CAA advise DJI Matrice 210 owners to not fly over people or property


I saw an interesting alert from CAA on Friday last week:

Which then instantly reminded me of this issue from six months ago:


1 Like


If it’s a motor:

I just wounder how many M210 operators or for that matter anyone flying a multi-rotor knows how to tell a worn out bearing?
I had a out runner motor failure some years ago and luckily from just a foot off the ground and just after takeoff, the motor flew off it’s mount and landed a few feet away, on further investigation I discovered that the bearing was worn out on that motor.

In order to determine the issue was the bearing, I reassembled the motor back together and felt for grittiness of the bearing which I could feel.

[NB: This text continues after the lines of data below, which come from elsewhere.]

Lemma codes_step y t pc s' pc' evs born :
  pids_ok y → table_ok y → codes_ok y → pcs y !! t = Some pc → kind t (procs y) pc s' pc' evs born →
  (∀ p c, Forked p c ∈ evs → ∀ code, Taken p c code ∉ evs ++ hist y) →
  (∀ p c, Forked p c ∈ evs → ¬ fin (mkSys s' (advance t pc' born (pcs y)) (evs ++ hist y)) p c) →
  codes_ok (mkSys s' (advance t pc' born (pcs y)) (evs ++ hist y)).
Proof.
  intros Hp Hy Hc Ht Hk Hnew Hnfin. pose proof (exit_step _ _ _ _ _ _ _ Hp Hy Hc Ht Hk) as Hexit.
  assert (∀ p c, Forked p c ∈ evs ++ hist y → (∃ code, Taken p c code ∈ evs ++ hist y) ↔ fin (mkSys s' (advance t pc' born (pcs y)) (evs ++ hist y)) p c) as Htaken.
  { intros p c [Hf|Hf]%elem_of_app.
    - split; [intros [code H]; by apply Hnew in H|by intros H%Hnfin].
    - rewrite (fin_step _ _ _ _ _ _ _ _ _ Hp Hy Ht Hk Hf), <-(co_taken _ Hc p c Hf). setoid_rewrite elem_of_app. naive_solver. }
  assert (∀ x code, advance t pc' born (pcs y) !! x = Some (ExitMarked code) → (x = t ∧ pc' = ExitMarked code) ∨ (x ≠ t ∧ Exited x code ∈ hist y ∧ Stored x ∉ hist y)) as Hmarked.
  { intros x code [[-> ->]|[[_ [=]]|[Hx H]]]%advance_lookup; [by left|]. right. split; [done|]. by apply (co_marked _ Hc). }
  pose proof (kind_coding _ _ _ _ _ _ _ Hy Ht Hk) as Hcd. clear Hk Hnew Hnfin.
  destruct Hcd as [evs He Hst Hm|code Hl Hst ->|code Hpc Hst ->|c code Hf Hnf Hl Hcode Hst Hm]; split; cbn [procs pcs hist]; try done; try rewrite Hst.
  - intros x a b [Ha%He|Ha]%elem_of_app [Hb%He|Hb]%elem_of_app; try (by destruct Ha as [? [=]]); try (by destruct Hb as [? [=]]). by apply (co_once _ Hc x).
  - intros x code [[_ H]|(_ & H1 & H2)]%Hmarked; [by apply Hm in H|]. split; [apply elem_of_app; by right|]. intros [H%He|H]%elem_of_app; [by destruct H as [? [=]]|done].
  - intros x [H%He|H]%elem_of_app; [by destruct H as [? [=]]|]. apply (co_stored _ Hc) in H as [code H]. exists code. apply elem_of_app. by right.
  - intros x code [H1 H2]%(co_status _ Hc). split; apply elem_of_app; by right.
  - intros x [H%He|H]%elem_of_app; [by destruct H as [? [=]]|]. apply (co_kept _ Hc) in H as [(p & code & H)|H]; [left; exists p, code; apply elem_of_app; by right|by right].
  - intros p x code [H%He|H]%elem_of_app; [by destruct H as [? [=]]|]. apply elem_of_app. right. by eapply (co_forked _ Hc).
  - pose proof (co_hist _ Hc) as Hh. clear -He Hh. induction evs as [|e evs IH]; [done|]. destruct (He e) as [x ->]; [by left|]. cbn. apply IH. intros e' He'. apply He. by right.
  - assert (∀ a, Exited t a ∉ hist y) as Hno by (intros a H; assert (life (pcs y !! t) = Exiting) as E by (apply (co_exit _ Hc); eauto); congruence).
    intros x a b [Ha|Ha]%elem_of_cons [Hb|Hb]%elem_of_cons; simplify_eq; [done|by apply Hno in Hb|by apply Hno in Ha|by apply (co_once _ Hc x)].
  - intros x code' [[-> [= ->]]|(Hx & H1 & H2)]%Hmarked.
    + split; [by left|]. intros [[=]|H]%elem_of_cons. apply (co_stored _ Hc), (co_exit _ Hc) in H. congruence.
    + split; [by right|]. by intros [[=]|H]%elem_of_cons.
  - intros x [[=]|H]%elem_of_cons. apply (co_stored _ Hc) in H as [code' H]. exists code'. by right.
  - intros x code' [H1 H2]%(co_status _ Hc). split; by right.
  - intros x [[=]|H]%elem_of_cons. apply (co_kept _ Hc) in H as [(p & code' & H)|H]; [left; exists p, code'; by right|by right].
  - intros p x code' [[=]|H]%elem_of_cons. right. by eapply (co_forked _ Hc).
  - apply (co_hist _ Hc).
  - intros x a b [[=]|Ha]%elem_of_cons [[=]|Hb]%elem_of_cons. by apply (co_once _ Hc x).
  - intros x code' [[_ [=]]|(Hx & H1 & H2)]%Hmarked. split; [by right|]. by intros [[= ->]|H]%elem_of_cons.
  - destruct (co_marked _ Hc _ _ Hpc) as [H1 _]. intros x [[= ->]|H]%elem_of_cons; [exists code; by right|].
    apply (co_stored _ Hc) in H as [code' H]. exists code'. by right.
  - destruct (co_marked _ Hc _ _ Hpc) as [H1 _]. intros x code' [[<- <-]|[_ H]]%lookup_insert_Some; [split; [by right|by left]|].
    apply (co_status _ Hc) in H as [Ha Hb]. split; by right.
  - intros x [[= ->]|H]%elem_of_cons; [right; rewrite lookup_insert_eq; by eexists|].
    apply (co_kept _ Hc) in H as [(p & code' & H)|H]; [left; exists p, code'; by right|right; rewrite lookup_insert_is_Some'; by right].
  - intros p x code' [[=]|H]%elem_of_cons. right. by eapply (co_forked _ Hc).
  - apply (co_hist _ Hc).
  - intros x a b [[=]|Ha]%elem_of_cons [[=]|Hb]%elem_of_cons. by apply (co_once _ Hc x).
  - intros x code' [[_ H]|(Hx & H1 & H2)]%Hmarked; [by apply Hm in H|]. split; [by right|]. by intros [[=]|H]%elem_of_cons.
  - intros x [[=]|H]%elem_of_cons. apply (co_stored _ Hc) in H as [code' H]. exists code'. by right.
  - intros x code' [_ H]%lookup_delete_Some. apply (co_status _ Hc) in H as [Ha Hb]. split; by right.
  - intros x [[=]|H]%elem_of_cons. destruct (decide (x = c)) as [->|]; [left; exists t, code; by left|]. rewrite lookup_delete_ne by done.
    apply (co_kept _ Hc) in H as [(p & code' & H)|H]; [left; exists p, code'; by right|by right].
  - intros p x code' [[= -> -> _]|H]%elem_of_cons; right; [done|]. by eapply (co_forked _ Hc).
  - cbn. assert (∀ p' code', Taken p' c code' ∉ hist y) as Hno.
    { intros p' code' H. pose proof (co_forked _ Hc _ _ _ H) as Hf'. rewrite (pi_once _ Hp p' t c) in H by done. apply Hnf, (co_taken _ Hc t c Hf). eauto. }
    split; [done|]. split; [done|]. split; [|apply (co_hist _ Hc)]. apply (co_exit _ Hc) in Hl as [code' Hx]. exists code'. split; [done|].
    case_decide as Hs; [destruct (co_kept _ Hc c Hs) as [(p & k & H)|[k H]]; [by apply Hno in H|]|].
    + rewrite Hcode, H. apply (co_status _ Hc) in H as [H _]. by apply (co_once _ Hc c).
    + destruct (EXIT_STATUS (procs y) !! c) as [k|] eqn:E; [|done]. by apply (co_status _ Hc) in E as [_ E].
Qed.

I then checked for the run-out of the bell “Rotor” looseness and it became apparent that the “Rotor” was rubbing against the “Stator”.

The gap “air gap” between the “Rotor” and “Stator” is quite critical to the motors efficiency and has to be as small as possible but this “air gap” is changing in time due to the “Mechanical wear” of the bearings and eventually the “Rotor” comes into contact with the “Stator” leading to a catastrophic motor failure at spooling up while on the ground if you’re lucky or at some point during your flight.

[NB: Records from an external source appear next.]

(** C22: A program is loaded exactly. A file whose segments lie on page boundaries in
    user memory, apart from each other and from the stack, and whose data is in the
    file, is loaded, as long as there is memory: each byte of a segment is the byte of
    the file, or zero past the data of the file; each page has the flags of its
    segment; beyond the segments and the stack nothing is mapped; the entry point moves
    with the segments, and the stack pointer is aligned to 16 bytes. *)
Theorem elf_image_exact new c mc elf f argv envp m (slide := segment_slide f (aslr_slide c mc)) :
  ElfConfig_validate c = Ok tt → 0 ≤ stack_size c ≤ STACK_TOP → load_dynamic_libs c = false → new elf = Ok f → space_ok mc = Ok tt →
  (∀ k, frame_ok mc k = true ∧ map_ok mc k = true) → file_fits c slide elf f →
  ∃ m' a, load_with_args new c mc elf argv envp m = Some (m', Ok a) ∧
    (∀ sg k, sg ∈ program_iter f → is_load sg = true → 0 ≤ k < mem_size sg →
       byte_at a (virtual_addr sg + slide + k) = Some (seg_byte elf sg k) ∧ flags_at a (virtual_addr sg + slide + k) = Some (segment_flags sg)) ∧
    (∀ p, is_Some (pages a !! p) ↔ in_segs slide (program_iter f) p ∨ in_pages (STACK_TOP - stack_size c) (Z.to_nat (stack_size c `div` 4096)) p) ∧
    entry_point a = wrap64 (raw_entry f + slide) ∧ stack_top a `mod` 16 = 0 ∧ argc a = Z.of_nat (length argv).
Proof.
  intros Hval Hsz Hlibs Hnew Hsp Hfr [Hmag Hle Hty Hlen Htys Hsegs Hdis]. unfold load_with_args, load_impl. rewrite Hnew, Hmag, Hle, Hsp. cbn [negb].
  rewrite bool_decide_false by done. fold slide. set (top := STACK_TOP - stack_size c) in *.
  assert (stack_size c `mod` 4096 = 0) as Hmod by (unfold ElfConfig_validate in Hval; repeat case_match; try done; lia).
  pose proof (Z.div_mod (stack_size c) 4096 ltac:(lia)) as Hdiv. assert (STACK_TOP = 4096 * 34358689792) as Hst by done.
  set (s0 := mkLoadState _ _ _). destruct (segments_loop_exact mc elf Hfr Hlen top slide (program_iter f) s0) as (s1 & -> & Hin & Hout); try done; [unfold top; lia|].
  cbn [mbind option_bind]. assert (sub64 STACK_TOP (stack_size c) = top) as -> by (apply sub64_small; mach).
  assert (top `mod` 4096 = 0) as Htop.
  { replace top with ((34358689792 - stack_size c `div` 4096) * 4096) by (unfold top; lia). by apply Z.mod_mul. }
  assert (∀ p, in_pages top (Z.to_nat (stack_size c `div` 4096)) p → ¬ in_segs slide (program_iter f) p) as Hstack.
  { intros p (j & _ & ->) (sg & Hsg & Hl & Hp). apply (in_pages_below top _ _ _ _ (Hsegs sg Hsg Hl)) in Hp. lia. }
  destruct (stack_loop_exact mc Hfr top (Z.to_nat (stack_size c `div` 4096)) 0 s1) as (s2 & -> & [Hin2 Hout2]); [unfold top; lia|done|done|unfold top; lia| |].
  { intros p Hp. rewrite Z.mul_0_r, Z.add_0_r in Hp. by rewrite Hout by by apply Hstack. }
  rewrite Z.mul_0_r, Z.add_0_r in *. cbn [mbind option_bind]. destruct (setup_userspace_stack argv envp _) as [[sp n] aux] eqn:Esp. rewrite Hlibs.
  apply stack_pointer_aligned in Esp as [Hsp16 ->]. eexists _, _. split; [done|]. split; [|split; [|split; [apply entry_of_eq|by split]]].
  - intros sg k Hsg Hl Hk. pose proof (Hsegs sg Hsg Hl) as [(_ & _ & Hal) _ _ _]. destruct (seg_page sg k _ Hal Hk) as (Hpf & Hpm & Hpi).
    unfold byte_at, flags_at. rewrite Hpf, Hpm. cbn. rewrite Hout2 by (intros Hx; apply (Hstack _ Hx); by exists sg).
    destruct (Hin sg _ Hsg Hl Hpi) as (pg & -> & [Hfl _ Hc]). cbn. rewrite Hfl. split; [|done].
    pose proof (Z.mod_pos_bound k 4096 ltac:(lia)). pose proof (Z.div_mod k 4096 ltac:(lia)). pose proof page_size_eq.
    rewrite Hc by lia. do 2 f_equal. lia.
  - intros p. cbn. destruct (decide (in_pages top (Z.to_nat (stack_size c `div` 4096)) p)) as [Hp|Hp].
    { destruct (Hin2 p Hp) as (pg & -> & _). split; [by right|by eexists]. }
    rewrite Hout2 by done. destruct (decide (in_segs slide (program_iter f) p)) as [Hs|Hs].
    + split; [by left|]. intros _. destruct Hs as (sg & Hsg & Hl & Hp'). destruct (Hin sg p Hsg Hl Hp') as (pg & -> & _). by eexists.
    + rewrite Hout by done. cbn. rewrite lookup_empty. split; [by intros []|tauto].
Qed.

(** ** Bounds *)

(** The loop over dynamic entries does not run out of fuel: more changes nothing. *)
Lemma dynamic_loop_fuel fuel fuel' elf t i libs :
  Z.of_nat (length elf) < 2 ^ 63 →
  (Z.to_nat (Z.of_nat (length elf) - add64 (dynamic_off t) i) < fuel)%nat → (fuel ≤ fuel')%nat →
  dynamic_loop fuel' elf t i libs = dynamic_loop fuel elf t i libs.
Proof.
  intros Hlen. revert fuel' i libs. induction fuel as [|fuel IH]; intros fuel' i libs Hf Hle; [lia|]. destruct fuel' as [|fuel']; [lia|].
  cbn [dynamic_loop]. destruct (negb _); [done|]. set (off := add64 (dynamic_off t) i) in *. destruct (Z.ltb_spec (Z.of_nat (length elf)) (add64 off 16)) as [|Hoff]; [done|].
  assert (0 ≤ off < 2 ^ 64) as Hr by (unfold off, add64, wrap64; apply Z.mod_pos_bound; lia).
  destruct (le_at elf off (add64 off 8)) as [tag|] eqn:E1; [|done]. cbn [mbind option_bind].
  destruct (le_at elf (add64 off 8) (add64 off 16)) as [val|] eqn:E2; [|done]. cbn [mbind option_bind]. destruct (tag =? 0); [done|].
  apply IH; [|lia]. assert (off ≤ add64 off 8 ≤ add64 off 16) as Ho by (unfold le_at in E1, E2; repeat case_match; try done; lia).
  assert (add64 off 16 = off + 16) as H16.
  { destruct (decide (off + 16 < 2 ^ 64)); [apply add64_small; mach|]. exfalso. revert Ho. unfold add64, wrap64.
    rewrite <-(Z.mod_add (off + 16) (-1)), (Z.mod_small (off + 16 + _)) by lia. lia. }
  assert (add64 (dynamic_off t) (add64 i 16) = add64 off 16) as ->; [|lia].
  unfold off, add64, wrap64. rewrite Zplus_mod_idemp_r, Zplus_mod_idemp_l. f_equal. lia.
Qed.

Lemma write_str_room sp str : 0 ≤ sp - Z.of_nat (length str) - 9 → sp ≤ STACK_TOP → sp - Z.of_nat (length str) - 8 ≤ write_str sp str ≤ sp.
Proof.
  intros Hs Ht. unfold write_str, align8. rewrite sub64_small by (unfold STACK_TOP in Ht; mach). rewrite (ldiff_low _ 3) by lia. change (2 ^ 3) with 8.
  pose proof (Z.mod_pos_bound (sp - (Z.of_nat (length str) + 1)) 8 ltac:(lia)). lia.
Qed.

(** The room that strings take on the stack, with their alignment. *)
Definition strings_room (l : list bytes) : Z := sumZ (λ str, Z.of_nat (length str) + 9) l.

Lemma write_strs_room l sp : strings_room l ≤ sp ≤ STACK_TOP → sp - strings_room l ≤ foldl write_str sp l ≤ sp.
Proof.
  unfold strings_room. revert sp. induction l as [|str l IH]; intros sp Hs; [cbn in *; lia|]. rewrite sumZ_cons in Hs |- *. cbn [foldl].
  assert (0 ≤ sumZ (λ str, Z.of_nat (length str) + 9) l) by (apply sumZ_nonneg; intros; lia).
  pose proof (write_str_room sp str ltac:(lia) ltac:(lia)). specialize (IH (write_str sp str) ltac:(lia)). lia.
Qed.

Lemma pointers_room {A} (l : list A) sp : 8 * Z.of_nat (length l) ≤ sp ≤ STACK_TOP → foldl (λ sp _, sub64 sp 8) sp l = sp - 8 * Z.of_nat (length l).
Proof.
  revert sp. induction l as [|x l IH]; intros sp Hs; cbn [foldl length] in *; [lia|]. unfold STACK_TOP in *. rewrite sub64_small by mach. rewrite IH by lia. lia.
Qed.

(** The stack pointer lies below the top by no more than the arguments need. *)
Lemma stack_pointer_room argv envp entry sp n aux (room := strings_room argv + strings_room envp + 8 * Z.of_nat (length argv + length envp) + 223) :
  setup_userspace_stack argv envp entry = (sp, n, aux) → room ≤ STACK_TOP → STACK_TOP - room ≤ sp ≤ STACK_TOP.
Proof.
  unfold setup_userspace_stack, align8, align16, room. rewrite !(ldiff_low _ 3), (ldiff_low _ 4) by lia. change (2 ^ 3) with 8. change (2 ^ 4) with 16.
  assert (∀ l, strings_room (reverse l) = strings_room l ∧ 0 ≤ strings_room l) as Hrev.
  { intros l. split; [|apply sumZ_nonneg; intros; lia]. unfold strings_room. induction l as [|x l IH]; [done|].
    rewrite reverse_cons, sumZ_app, !sumZ_cons, IH. cbn. lia. }
  destruct (Hrev argv) as [Ha Ha0], (Hrev envp) as [He He0]. intros [= <- _ _] Hroom.
  pose proof (write_strs_room (reverse envp) (STACK_TOP - 8) ltac:(lia)) as H1. set (v1 := foldl write_str (STACK_TOP - 8) _) in *.
  pose proof (write_strs_room (reverse argv) v1 ltac:(lia)) as H2. set (v2 := foldl write_str v1 _) in *.
  pose proof (Z.mod_pos_bound v2 8 ltac:(lia)). rewrite (sub64_small _ 16) by (unfold STACK_TOP in *; mach). set (v3 := _ - 16).
  pose proof (Z.mod_pos_bound v3 8 ltac:(lia)). rewrite (sub64_small _ 128) by (unfold STACK_TOP in *; mach). set (v4 := _ - 128).
  pose proof (Z.mod_pos_bound v4 8 ltac:(lia)). set (w := v4 - v4 `mod` 8). rewrite (sub64_small w 8) by (unfold STACK_TOP in *; mach).
  rewrite (pointers_room envp) by lia. rewrite (sub64_small (w - 8 - _) 8) by (unfold STACK_TOP in *; mach).
  rewrite (pointers_room argv) by lia. rewrite sub64_small by (unfold STACK_TOP in *; mach). set (v5 := _ - 8). pose proof (Z.mod_pos_bound v5 16 ltac:(lia)). lia.
Qed.

(** ** Examples *)

Definition ex_config : ElfConfig := mkElfConfig false 8192 false 32 false.
Definition ex_machine : Machine := mkMachine 0 (Ok tt) (λ _, true) (λ k, replicate page_size 7) (λ _, true).
Definition ex_segment (vaddr fsz msz off : Z) : Segment := mkSegment (Ok Load) vaddr fsz msz off false true.
Definition ex_file (sgs : list Segment) : ElfFile := mkElfFile true true Executable 0x400100 sgs.
Definition ex_elf : bytes := replicate (Z.to_nat 6000) 9.
Definition ex_load (sgs : list Segment) : option (ElfMetrics * result AddressSpace ElfError) :=
  load_with_args (λ _, Ok (ex_file sgs)) ex_config ex_machine ex_elf [] [] (mkElfMetrics 0 0 0 0 0).

Lemma elf_image_exact_witness :
  ∃ m' a, load_with_args (λ _, Ok (ex_file [ex_segment 0x400000 5000 9000 1000])) ex_config ex_machine ex_elf [] [] (mkElfMetrics 0 0 0 0 0) = Some (m', Ok a) ∧
    (∀ sg k, sg ∈ [ex_segment 0x400000 5000 9000 1000] → is_load sg = true → 0 ≤ k < mem_size sg →
       byte_at a (virtual_addr sg + 0 + k) = Some (seg_byte ex_elf sg k) ∧ flags_at a (virtual_addr sg + 0 + k) = Some (segment_flags sg)) ∧
    (∀ p, is_Some (pages a !! p) ↔ in_segs 0 [ex_segment 0x400000 5000 9000 1000] p ∨ in_pages (STACK_TOP - 8192) 2 p) ∧
    entry_point a = 0x400100 ∧ stack_top a `mod` 16 = 0 ∧ argc a = 0.
Proof.
  apply (elf_image_exact (λ _, Ok (ex_file [ex_segment 0x400000 5000 9000 1000])) ex_config ex_machine ex_elf (ex_file [ex_segment 0x400000 5000 9000 1000])
    [] [] (mkElfMetrics 0 0 0 0 0)); [reflexivity|vm_compute; split; discriminate|reflexivity|reflexivity|reflexivity|done|].
  assert (Z.of_nat (length ex_elf) = 6000) as Hl by (vm_compute; reflexivity). split; rewrite ?Hl; [reflexivity|reflexivity|discriminate|lia| | |].
  - by repeat constructor.
  - intros sg ->%list_elem_of_singleton _. split; vm_compute; repeat split; discriminate.
  - split; [|done]. intros _ p _ (sg & ?%elem_of_nil & _). done.
Defined.

(** ** Where the loader departs from ELF *)

(** The address space of a successful load. *)
Definition ex_space (sgs : list Segment) : option AddressSpace := match ex_load sgs with Some (_, Ok a) => Some a | _ => None end.

(** A segment that does not start on a page boundary, as linkers make them, loses the
    data of its first page. *)
Lemma unaligned_data_lost : (ex_space [ex_segment 0x400100 16 16 0] ≫= λ a, byte_at a 0x400100) = Some 0.
Proof. by vm_compute. Qed.

(** Two segments that share a page are refused. *)
Lemma shared_page_refused :
  snd <$> ex_load [ex_segment 0x400000 16 16 0; ex_segment 0x400800 16 16 0] = Some (Err (SegmentMapFail "page already mapped")).
Proof. by vm_compute. Qed.

(** Data beyond the end of the file is silently zero, also the part that is in the file. *)
Lemma truncated_data_zero : (ex_space [ex_segment 0x400000 100 100 5950] ≫= λ a, byte_at a 0x400000) = Some 0.
Proof. by vm_compute. Qed.

(** An offset near the end of the range of addresses passes the check, which wraps,
    and panics the kernel. *)
Lemma offset_overflow_panics : ex_load [ex_segment 0x400000 4096 4096 (2 ^ 64 - 16)] = None.
Proof. by vm_compute. Qed.

(** So does an address that is not canonical. *)
Lemma noncanonical_panics : ex_load [ex_segment (2 ^ 47) 0 4096 0] = None.
Proof. by vm_compute. Qed.

(** A segment in the kernel's half is mapped there, accessible to the user. *)
Lemma kernel_address_mapped : (ex_space [ex_segment 0xFFFF900000000000 16 16 0] ≫= λ a, flags_at a 0xFFFF900000000000) = Some 5.
Proof. by vm_compute. Qed.

(** The stack of a program has what its frames held before. *)
Lemma stack_keeps_old_data : (ex_space [] ≫= λ a, byte_at a (STACK_TOP - 1)) = Some 7.
Proof. by vm_compute. Qed.

(** Nothing is written to the stack, neither strings nor pointers nor their number. *)
Lemma arguments_not_written argv envp :
  match load_with_args (λ _, Ok (ex_file [])) ex_config ex_machine ex_elf argv envp (mkElfMetrics 0 0 0 0 0) with
  | Some (_, Ok a) => pages a !! (STACK_TOP - 4096) = Some (mkPage (replicate page_size 7) stack_flags)
  | _ => False
  end.
Proof.
  unfold load_with_args, load_impl. cbn -[stack_loop setup_userspace_stack page_size]. destruct (setup_userspace_stack _ _ _) as [[sp n] aux].
  by vm_compute.
Qed.

(** Sections of fewer than 40 bytes make [get_needed_libs] panic. *)
Definition ex_sections : bytes := replicate 40 0 ++ [64; 0; 0; 0; 0; 0; 0; 0] ++ replicate 10 0 ++ [1; 0; 1; 0] ++ replicate 4 0.

Lemma small_sections_panic : get_needed_libs ex_sections = None.
Proof. by vm_compute. Qed.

I would recommend that everyone into “drones” to buy a cheap motor to take apart in order to familiarize themselves on how they are built and how easy it is to repair or replace worn out bearings.

I’ve rebuilt a few motors and I’m more than happy to share my experience, I do not want to appear as a know it all and I’m sure there’re others on here that know more, also a YouTube visit will reveal a wealth of information.



Batteries are giving a false reading and there dropping out the sky like bricks



Interesting, I thought that was addressed some months ago with a firmware update?



It was indeed: Caution DJI TB50 & TB55 Battery Failure, CAA Aware

Does the Matrice take the same batteries? :thinking:



Yeah I’ve took lots of different motors apart. Drone motors, at least the ones I’ve had, are quite fragile, the shaft being secured only by an eclip and the magnetic attraction. The two bearings don’t do much of a job keeping it together if that clip wasn’t there.